### WORK INSTRUCTION:
Using the records below, output the stretch that opens with the line containing "[try] is an event" and closes with the line containing "Ok a => k a", exactly and including both lines, with nothing more.

══════════

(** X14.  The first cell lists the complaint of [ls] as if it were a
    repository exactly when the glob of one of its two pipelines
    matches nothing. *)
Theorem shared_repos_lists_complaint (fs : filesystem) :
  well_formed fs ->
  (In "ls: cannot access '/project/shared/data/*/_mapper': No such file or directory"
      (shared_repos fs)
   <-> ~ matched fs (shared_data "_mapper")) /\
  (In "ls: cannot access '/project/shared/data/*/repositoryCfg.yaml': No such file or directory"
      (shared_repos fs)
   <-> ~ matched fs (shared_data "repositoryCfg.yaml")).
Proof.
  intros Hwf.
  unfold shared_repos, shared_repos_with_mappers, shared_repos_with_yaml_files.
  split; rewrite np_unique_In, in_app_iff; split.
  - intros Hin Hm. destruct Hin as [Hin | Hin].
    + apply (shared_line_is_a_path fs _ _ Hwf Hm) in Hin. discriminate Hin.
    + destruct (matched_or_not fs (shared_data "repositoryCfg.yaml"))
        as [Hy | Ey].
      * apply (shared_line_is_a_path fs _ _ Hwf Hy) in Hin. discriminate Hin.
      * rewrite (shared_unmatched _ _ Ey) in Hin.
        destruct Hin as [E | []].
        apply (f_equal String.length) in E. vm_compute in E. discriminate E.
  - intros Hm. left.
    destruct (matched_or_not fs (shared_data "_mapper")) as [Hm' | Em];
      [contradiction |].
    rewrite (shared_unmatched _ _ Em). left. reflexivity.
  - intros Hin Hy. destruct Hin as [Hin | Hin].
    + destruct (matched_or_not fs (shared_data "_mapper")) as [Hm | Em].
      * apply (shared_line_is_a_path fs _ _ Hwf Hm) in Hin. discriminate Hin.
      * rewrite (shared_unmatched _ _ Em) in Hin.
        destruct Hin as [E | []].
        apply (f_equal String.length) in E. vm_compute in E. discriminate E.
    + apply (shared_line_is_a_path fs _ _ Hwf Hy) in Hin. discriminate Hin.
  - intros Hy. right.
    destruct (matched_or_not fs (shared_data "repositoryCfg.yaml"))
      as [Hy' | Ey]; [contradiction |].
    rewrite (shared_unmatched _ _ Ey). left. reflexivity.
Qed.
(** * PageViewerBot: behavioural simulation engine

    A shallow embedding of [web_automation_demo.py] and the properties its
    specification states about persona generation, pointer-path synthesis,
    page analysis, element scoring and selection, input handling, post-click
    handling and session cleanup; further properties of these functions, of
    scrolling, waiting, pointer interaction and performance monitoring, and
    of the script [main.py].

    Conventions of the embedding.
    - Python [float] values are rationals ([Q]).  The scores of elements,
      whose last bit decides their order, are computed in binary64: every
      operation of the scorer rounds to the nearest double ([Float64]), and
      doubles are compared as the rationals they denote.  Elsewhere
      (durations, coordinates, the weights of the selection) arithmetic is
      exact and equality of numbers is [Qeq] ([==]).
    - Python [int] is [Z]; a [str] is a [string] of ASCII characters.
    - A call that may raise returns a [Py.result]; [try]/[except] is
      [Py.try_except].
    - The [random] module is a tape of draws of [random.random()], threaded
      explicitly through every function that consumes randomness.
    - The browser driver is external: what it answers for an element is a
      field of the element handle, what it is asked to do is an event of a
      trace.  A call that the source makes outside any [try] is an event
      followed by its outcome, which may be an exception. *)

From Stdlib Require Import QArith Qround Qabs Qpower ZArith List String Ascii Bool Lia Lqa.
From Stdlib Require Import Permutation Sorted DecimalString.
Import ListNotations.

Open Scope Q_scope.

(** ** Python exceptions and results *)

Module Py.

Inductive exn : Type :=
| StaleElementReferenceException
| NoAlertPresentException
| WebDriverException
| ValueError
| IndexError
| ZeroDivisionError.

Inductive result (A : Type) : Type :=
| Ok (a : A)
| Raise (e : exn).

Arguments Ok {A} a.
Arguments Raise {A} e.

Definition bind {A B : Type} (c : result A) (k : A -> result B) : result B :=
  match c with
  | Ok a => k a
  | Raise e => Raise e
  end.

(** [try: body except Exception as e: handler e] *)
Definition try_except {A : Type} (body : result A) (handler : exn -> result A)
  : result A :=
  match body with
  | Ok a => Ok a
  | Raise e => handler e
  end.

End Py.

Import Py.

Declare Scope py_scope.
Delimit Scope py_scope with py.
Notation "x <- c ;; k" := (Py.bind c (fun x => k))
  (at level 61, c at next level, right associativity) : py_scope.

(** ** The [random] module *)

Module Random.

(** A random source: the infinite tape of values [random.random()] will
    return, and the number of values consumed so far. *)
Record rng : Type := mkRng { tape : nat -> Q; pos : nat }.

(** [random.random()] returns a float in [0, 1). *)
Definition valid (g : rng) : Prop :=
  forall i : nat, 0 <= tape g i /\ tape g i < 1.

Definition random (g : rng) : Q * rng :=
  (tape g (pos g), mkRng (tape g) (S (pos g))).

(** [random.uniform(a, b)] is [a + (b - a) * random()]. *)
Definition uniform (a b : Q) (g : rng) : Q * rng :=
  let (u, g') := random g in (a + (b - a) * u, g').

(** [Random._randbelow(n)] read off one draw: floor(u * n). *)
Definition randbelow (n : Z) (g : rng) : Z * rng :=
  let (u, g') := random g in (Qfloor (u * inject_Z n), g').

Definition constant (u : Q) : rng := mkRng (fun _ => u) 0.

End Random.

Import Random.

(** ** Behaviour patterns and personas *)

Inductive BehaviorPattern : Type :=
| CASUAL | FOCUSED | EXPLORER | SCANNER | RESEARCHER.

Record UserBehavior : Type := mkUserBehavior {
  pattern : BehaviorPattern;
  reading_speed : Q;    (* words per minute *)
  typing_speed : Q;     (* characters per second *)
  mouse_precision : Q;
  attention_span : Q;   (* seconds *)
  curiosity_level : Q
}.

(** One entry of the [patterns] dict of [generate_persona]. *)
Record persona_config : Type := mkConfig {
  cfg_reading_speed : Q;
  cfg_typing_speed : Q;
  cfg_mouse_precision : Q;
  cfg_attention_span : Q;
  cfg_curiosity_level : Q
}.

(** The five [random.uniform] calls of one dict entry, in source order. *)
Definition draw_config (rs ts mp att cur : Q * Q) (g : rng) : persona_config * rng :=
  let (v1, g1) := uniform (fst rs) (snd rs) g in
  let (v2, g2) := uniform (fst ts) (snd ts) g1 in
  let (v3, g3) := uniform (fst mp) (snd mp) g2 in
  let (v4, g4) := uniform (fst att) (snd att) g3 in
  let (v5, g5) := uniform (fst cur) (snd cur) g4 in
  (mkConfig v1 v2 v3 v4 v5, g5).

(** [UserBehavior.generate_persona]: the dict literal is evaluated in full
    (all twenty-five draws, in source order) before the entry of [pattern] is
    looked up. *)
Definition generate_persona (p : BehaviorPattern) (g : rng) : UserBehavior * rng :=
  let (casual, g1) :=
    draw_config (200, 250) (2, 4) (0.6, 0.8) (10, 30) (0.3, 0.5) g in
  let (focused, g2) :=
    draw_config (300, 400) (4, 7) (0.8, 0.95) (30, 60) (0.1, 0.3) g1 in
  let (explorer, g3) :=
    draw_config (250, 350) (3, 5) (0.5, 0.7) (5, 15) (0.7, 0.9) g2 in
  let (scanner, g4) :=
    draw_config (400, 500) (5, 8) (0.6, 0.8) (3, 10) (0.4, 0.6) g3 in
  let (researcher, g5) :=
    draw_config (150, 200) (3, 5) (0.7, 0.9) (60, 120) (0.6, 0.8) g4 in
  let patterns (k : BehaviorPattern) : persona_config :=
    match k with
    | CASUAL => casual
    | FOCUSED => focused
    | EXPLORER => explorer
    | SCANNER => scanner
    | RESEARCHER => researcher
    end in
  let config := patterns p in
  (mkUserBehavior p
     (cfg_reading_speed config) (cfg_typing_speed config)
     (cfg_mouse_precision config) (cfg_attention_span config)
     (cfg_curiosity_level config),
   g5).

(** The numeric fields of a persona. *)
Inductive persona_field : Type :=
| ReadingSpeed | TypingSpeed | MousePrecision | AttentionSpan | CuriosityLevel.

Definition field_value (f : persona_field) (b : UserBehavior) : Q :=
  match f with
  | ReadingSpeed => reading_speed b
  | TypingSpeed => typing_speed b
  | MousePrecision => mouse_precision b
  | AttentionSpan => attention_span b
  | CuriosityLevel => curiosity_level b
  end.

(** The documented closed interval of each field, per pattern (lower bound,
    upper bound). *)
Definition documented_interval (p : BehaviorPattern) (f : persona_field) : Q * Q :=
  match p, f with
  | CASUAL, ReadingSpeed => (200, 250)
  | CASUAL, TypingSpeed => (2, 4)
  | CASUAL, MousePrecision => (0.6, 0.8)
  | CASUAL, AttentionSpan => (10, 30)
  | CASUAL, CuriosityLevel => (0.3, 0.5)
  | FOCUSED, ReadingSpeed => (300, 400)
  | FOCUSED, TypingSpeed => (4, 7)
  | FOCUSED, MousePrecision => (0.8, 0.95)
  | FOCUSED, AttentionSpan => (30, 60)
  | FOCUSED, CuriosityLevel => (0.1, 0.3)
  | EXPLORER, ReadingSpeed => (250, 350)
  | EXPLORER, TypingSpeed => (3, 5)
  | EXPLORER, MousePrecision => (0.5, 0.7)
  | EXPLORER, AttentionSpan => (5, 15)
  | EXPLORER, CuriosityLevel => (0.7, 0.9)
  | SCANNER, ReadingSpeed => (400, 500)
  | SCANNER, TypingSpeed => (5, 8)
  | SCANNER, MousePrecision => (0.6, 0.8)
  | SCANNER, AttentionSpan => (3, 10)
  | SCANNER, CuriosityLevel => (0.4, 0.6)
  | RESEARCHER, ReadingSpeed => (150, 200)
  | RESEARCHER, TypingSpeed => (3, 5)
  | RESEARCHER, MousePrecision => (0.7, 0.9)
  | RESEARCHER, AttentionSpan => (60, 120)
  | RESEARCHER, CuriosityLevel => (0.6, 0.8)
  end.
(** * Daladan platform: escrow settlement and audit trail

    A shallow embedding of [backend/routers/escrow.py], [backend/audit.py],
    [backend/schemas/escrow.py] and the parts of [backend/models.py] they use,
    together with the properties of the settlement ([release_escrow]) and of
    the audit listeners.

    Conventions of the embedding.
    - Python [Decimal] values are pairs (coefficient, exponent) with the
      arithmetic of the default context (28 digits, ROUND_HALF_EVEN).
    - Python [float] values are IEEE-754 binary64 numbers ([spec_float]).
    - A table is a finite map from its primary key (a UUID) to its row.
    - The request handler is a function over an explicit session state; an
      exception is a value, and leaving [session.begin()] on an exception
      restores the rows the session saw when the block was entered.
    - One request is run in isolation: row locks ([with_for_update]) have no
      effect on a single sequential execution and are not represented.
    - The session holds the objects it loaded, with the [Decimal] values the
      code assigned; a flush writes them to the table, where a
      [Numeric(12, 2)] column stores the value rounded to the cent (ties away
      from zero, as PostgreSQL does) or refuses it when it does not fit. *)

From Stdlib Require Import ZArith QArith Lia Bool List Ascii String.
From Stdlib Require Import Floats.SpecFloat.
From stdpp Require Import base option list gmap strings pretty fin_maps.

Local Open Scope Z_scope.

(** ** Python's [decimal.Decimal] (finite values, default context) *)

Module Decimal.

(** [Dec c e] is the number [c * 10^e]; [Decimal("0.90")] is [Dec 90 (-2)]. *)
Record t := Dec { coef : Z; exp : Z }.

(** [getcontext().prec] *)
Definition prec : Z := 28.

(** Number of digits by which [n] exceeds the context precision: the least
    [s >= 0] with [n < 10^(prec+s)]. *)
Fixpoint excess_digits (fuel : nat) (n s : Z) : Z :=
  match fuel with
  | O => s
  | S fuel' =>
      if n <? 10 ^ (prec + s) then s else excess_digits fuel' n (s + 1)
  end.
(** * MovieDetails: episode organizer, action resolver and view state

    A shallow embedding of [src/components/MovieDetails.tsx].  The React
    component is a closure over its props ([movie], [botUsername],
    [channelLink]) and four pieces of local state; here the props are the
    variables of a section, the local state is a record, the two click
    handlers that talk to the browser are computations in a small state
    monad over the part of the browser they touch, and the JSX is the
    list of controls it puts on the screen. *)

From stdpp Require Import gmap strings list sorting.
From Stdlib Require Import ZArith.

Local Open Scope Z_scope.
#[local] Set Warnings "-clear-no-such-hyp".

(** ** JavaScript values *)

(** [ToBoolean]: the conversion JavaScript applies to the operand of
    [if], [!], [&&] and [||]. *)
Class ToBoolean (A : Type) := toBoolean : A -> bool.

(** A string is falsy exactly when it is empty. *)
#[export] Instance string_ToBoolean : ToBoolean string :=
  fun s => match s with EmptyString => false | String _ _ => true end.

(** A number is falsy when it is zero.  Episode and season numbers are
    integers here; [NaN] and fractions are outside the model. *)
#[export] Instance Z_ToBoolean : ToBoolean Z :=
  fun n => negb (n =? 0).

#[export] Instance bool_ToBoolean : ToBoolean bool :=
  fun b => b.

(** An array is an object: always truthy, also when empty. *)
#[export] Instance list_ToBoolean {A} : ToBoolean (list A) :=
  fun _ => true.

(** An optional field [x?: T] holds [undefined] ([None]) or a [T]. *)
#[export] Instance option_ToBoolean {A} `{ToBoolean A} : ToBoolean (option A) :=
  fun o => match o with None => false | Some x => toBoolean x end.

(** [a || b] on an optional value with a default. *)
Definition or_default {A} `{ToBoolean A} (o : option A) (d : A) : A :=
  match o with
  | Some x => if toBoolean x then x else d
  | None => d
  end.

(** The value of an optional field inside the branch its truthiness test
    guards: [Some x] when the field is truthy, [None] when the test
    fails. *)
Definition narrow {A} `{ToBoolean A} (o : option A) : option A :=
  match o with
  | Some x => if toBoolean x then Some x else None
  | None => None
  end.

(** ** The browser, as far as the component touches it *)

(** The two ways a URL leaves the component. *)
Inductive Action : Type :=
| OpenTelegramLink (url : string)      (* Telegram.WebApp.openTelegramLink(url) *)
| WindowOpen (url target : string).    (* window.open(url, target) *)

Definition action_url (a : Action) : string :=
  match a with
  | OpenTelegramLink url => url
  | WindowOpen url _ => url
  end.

══════════

### RESPONSE BELOW:
      trace.  A call that the source makes outside any [try] is an event
      followed by its outcome, which may be an exception. *)

From Stdlib Require Import QArith Qround Qabs Qpower ZArith List String Ascii Bool Lia Lqa.
From Stdlib Require Import Permutation Sorted DecimalString.
Import ListNotations.

Open Scope Q_scope.

(** ** Python exceptions and results *)

Module Py.

Inductive exn : Type :=
| StaleElementReferenceException
| NoAlertPresentException
| WebDriverException
| ValueError
| IndexError
| ZeroDivisionError.

Inductive result (A : Type) : Type :=
| Ok (a : A)
| Raise (e : exn).

Arguments Ok {A} a.
Arguments Raise {A} e.

Definition bind {A B : Type} (c : result A) (k : A -> result B) : result B :=
  match c with
  | Ok a => k a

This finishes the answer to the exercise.